Within the data below, count every line that includes "induction" and report the total alone.

Segment Start: SUPPLIED RECORDS

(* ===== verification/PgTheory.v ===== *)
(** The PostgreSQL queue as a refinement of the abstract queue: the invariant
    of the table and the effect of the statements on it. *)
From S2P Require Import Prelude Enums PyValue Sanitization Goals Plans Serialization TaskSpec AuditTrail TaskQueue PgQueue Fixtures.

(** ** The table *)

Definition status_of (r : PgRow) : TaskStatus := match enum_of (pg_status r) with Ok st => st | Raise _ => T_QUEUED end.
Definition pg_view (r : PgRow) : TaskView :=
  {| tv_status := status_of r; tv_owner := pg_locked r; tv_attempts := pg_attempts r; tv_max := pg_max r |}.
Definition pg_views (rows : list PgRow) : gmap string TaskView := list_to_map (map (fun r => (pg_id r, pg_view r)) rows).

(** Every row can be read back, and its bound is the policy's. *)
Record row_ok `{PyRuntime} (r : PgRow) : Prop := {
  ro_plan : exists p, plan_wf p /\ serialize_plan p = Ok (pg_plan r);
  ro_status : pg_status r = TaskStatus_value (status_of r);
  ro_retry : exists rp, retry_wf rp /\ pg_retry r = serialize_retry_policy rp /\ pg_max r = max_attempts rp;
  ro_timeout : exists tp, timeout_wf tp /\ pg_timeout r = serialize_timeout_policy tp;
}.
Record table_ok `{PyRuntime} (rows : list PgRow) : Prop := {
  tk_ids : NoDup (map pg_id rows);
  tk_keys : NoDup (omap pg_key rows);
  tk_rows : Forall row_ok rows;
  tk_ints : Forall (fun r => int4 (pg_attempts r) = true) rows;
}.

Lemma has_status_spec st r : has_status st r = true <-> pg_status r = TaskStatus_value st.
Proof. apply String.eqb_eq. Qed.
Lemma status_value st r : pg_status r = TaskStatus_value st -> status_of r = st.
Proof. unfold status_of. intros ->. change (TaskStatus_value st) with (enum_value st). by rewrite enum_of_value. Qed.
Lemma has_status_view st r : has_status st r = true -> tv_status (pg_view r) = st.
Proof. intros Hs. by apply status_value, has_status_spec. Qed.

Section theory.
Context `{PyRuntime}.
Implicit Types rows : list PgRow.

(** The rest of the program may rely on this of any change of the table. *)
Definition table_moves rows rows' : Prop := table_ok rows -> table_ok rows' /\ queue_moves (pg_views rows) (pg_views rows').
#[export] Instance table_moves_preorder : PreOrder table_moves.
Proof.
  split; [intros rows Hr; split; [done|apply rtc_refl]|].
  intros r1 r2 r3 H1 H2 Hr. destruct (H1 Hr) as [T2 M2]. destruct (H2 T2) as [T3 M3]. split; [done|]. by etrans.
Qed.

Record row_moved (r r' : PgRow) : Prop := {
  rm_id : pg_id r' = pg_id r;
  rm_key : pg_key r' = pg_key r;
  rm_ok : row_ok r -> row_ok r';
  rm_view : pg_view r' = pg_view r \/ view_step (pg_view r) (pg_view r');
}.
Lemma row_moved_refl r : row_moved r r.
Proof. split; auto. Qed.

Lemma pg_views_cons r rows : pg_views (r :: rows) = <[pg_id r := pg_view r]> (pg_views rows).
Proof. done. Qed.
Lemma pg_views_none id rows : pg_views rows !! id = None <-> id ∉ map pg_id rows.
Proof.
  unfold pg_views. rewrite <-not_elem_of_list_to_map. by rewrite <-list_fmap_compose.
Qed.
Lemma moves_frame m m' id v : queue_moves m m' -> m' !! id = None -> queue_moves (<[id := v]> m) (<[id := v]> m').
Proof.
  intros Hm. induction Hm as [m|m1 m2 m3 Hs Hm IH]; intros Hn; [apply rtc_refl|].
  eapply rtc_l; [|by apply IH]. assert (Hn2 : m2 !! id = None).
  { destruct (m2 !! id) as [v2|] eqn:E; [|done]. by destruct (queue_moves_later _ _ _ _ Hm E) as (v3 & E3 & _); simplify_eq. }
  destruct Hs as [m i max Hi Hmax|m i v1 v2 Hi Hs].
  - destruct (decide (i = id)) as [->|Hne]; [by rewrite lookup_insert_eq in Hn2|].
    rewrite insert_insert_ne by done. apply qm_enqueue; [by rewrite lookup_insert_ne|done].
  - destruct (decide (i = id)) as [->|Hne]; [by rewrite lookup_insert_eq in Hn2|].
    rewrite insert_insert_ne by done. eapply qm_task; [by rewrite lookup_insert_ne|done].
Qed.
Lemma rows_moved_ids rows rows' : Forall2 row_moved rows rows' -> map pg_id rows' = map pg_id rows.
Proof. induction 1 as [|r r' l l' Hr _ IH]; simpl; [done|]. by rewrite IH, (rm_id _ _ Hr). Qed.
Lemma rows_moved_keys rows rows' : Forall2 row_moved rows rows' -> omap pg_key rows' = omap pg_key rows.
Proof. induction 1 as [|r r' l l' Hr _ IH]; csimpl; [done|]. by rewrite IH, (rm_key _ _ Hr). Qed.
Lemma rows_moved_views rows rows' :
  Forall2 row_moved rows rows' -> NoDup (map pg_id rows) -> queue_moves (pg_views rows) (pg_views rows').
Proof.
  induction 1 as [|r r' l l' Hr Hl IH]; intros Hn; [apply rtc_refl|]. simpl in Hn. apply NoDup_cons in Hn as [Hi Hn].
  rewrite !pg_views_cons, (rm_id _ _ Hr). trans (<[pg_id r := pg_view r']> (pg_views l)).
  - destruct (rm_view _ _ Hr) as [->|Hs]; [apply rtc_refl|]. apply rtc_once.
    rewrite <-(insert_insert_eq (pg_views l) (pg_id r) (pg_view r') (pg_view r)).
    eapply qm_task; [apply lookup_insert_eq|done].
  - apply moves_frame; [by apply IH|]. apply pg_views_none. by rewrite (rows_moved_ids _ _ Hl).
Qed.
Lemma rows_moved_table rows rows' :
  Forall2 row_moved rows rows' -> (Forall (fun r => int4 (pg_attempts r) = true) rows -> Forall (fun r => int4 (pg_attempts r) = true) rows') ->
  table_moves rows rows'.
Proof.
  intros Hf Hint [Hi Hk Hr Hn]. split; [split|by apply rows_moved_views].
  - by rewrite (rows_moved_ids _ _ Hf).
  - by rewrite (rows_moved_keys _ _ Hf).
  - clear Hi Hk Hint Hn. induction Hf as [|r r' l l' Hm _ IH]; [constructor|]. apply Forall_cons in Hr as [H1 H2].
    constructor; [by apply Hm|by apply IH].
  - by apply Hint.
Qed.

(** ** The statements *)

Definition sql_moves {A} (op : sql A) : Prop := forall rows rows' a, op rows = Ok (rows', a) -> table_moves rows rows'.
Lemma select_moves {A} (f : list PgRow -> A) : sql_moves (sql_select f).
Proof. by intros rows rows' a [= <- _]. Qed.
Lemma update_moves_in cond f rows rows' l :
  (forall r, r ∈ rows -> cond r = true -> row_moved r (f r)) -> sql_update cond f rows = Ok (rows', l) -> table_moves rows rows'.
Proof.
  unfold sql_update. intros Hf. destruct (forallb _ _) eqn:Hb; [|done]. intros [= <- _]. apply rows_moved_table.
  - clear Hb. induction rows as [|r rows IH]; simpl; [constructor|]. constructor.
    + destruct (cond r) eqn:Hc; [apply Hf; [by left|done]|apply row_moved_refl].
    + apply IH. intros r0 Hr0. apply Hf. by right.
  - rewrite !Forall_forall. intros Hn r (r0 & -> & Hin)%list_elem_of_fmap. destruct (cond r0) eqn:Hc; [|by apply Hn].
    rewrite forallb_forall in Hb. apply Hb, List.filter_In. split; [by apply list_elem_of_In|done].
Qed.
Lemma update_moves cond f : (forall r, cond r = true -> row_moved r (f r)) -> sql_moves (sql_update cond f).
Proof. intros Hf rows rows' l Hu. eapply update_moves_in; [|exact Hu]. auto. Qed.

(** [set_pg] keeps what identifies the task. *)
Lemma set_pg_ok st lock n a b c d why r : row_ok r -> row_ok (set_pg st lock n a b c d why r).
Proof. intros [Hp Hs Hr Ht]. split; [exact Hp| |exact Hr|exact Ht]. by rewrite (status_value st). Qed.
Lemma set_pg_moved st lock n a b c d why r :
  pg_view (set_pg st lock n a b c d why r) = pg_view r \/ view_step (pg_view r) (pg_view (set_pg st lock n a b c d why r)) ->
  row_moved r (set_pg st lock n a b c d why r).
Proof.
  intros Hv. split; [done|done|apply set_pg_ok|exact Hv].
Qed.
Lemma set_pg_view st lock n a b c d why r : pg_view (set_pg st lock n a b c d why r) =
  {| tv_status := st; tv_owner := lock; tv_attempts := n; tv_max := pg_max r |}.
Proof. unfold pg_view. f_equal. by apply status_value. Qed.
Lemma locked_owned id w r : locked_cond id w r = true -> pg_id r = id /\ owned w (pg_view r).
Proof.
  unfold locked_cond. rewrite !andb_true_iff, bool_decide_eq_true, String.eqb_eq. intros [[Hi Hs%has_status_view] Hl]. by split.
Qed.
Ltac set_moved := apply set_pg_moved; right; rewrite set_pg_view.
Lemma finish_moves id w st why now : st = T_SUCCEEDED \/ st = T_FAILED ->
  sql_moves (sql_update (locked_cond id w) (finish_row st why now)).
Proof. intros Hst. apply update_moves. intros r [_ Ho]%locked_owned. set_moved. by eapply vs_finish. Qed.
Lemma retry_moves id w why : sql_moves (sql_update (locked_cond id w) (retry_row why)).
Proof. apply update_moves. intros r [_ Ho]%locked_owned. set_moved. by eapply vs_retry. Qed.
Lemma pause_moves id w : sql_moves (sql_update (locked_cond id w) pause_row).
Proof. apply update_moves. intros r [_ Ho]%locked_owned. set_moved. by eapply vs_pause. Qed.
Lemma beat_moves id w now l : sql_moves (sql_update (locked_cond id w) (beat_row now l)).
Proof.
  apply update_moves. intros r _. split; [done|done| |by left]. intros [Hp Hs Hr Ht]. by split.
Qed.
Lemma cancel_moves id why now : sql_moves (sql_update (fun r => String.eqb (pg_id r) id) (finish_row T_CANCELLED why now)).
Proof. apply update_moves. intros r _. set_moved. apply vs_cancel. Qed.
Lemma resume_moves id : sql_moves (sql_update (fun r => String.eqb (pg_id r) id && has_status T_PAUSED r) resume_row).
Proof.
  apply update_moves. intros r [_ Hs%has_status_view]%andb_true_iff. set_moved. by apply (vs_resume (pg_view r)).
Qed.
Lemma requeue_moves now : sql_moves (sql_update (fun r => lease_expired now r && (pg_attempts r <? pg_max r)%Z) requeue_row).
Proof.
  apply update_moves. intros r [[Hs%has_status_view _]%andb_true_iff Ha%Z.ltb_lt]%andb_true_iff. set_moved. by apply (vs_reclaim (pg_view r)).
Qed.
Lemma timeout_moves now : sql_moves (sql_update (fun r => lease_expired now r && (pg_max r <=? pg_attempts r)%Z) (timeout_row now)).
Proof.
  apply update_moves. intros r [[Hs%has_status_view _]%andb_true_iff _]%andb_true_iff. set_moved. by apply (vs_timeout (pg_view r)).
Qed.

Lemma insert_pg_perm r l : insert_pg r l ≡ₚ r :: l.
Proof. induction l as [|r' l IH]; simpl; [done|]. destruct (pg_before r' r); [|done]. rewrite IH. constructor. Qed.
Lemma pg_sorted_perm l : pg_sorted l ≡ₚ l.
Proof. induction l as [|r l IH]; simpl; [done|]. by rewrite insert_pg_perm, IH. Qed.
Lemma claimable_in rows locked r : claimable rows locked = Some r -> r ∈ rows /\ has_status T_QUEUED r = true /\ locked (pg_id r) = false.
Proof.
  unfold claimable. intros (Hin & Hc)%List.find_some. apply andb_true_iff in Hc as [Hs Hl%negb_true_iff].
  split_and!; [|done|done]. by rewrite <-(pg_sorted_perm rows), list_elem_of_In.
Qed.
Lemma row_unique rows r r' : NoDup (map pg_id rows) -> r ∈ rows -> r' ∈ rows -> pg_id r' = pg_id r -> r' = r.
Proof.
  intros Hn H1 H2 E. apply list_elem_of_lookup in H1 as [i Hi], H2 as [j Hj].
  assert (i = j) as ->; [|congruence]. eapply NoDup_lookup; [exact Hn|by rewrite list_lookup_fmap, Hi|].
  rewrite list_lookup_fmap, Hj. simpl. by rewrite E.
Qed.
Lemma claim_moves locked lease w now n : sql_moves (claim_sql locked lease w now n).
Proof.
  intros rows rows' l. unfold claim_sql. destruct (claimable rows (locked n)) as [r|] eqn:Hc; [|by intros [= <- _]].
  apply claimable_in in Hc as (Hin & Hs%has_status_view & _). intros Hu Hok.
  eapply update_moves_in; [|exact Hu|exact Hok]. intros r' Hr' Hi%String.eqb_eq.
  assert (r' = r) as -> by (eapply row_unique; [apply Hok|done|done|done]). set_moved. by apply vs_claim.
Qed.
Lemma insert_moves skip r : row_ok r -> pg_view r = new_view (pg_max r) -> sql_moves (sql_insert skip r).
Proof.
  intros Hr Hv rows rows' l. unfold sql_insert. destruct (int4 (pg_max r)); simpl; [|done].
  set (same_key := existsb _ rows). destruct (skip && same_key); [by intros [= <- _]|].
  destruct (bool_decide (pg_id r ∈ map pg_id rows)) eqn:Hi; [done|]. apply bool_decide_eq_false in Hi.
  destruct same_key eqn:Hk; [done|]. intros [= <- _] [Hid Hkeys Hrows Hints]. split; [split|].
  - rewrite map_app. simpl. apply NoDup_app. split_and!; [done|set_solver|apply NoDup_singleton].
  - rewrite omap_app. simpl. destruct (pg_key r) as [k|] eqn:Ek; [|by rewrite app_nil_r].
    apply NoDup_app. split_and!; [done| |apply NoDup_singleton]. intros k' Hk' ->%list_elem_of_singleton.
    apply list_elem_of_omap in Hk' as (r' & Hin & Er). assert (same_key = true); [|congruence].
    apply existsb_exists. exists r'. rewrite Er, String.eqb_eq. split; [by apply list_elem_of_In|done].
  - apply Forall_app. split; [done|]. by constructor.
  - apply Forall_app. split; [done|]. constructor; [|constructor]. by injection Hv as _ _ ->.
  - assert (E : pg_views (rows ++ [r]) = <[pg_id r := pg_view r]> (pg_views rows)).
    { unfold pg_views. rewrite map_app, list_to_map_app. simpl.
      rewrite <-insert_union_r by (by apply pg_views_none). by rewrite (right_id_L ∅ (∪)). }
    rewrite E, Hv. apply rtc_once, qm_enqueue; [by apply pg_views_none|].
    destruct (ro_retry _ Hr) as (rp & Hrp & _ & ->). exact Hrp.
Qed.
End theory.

Segment End: SUPPLIED RECORDS

# SOLUTION TO THIS TASK
8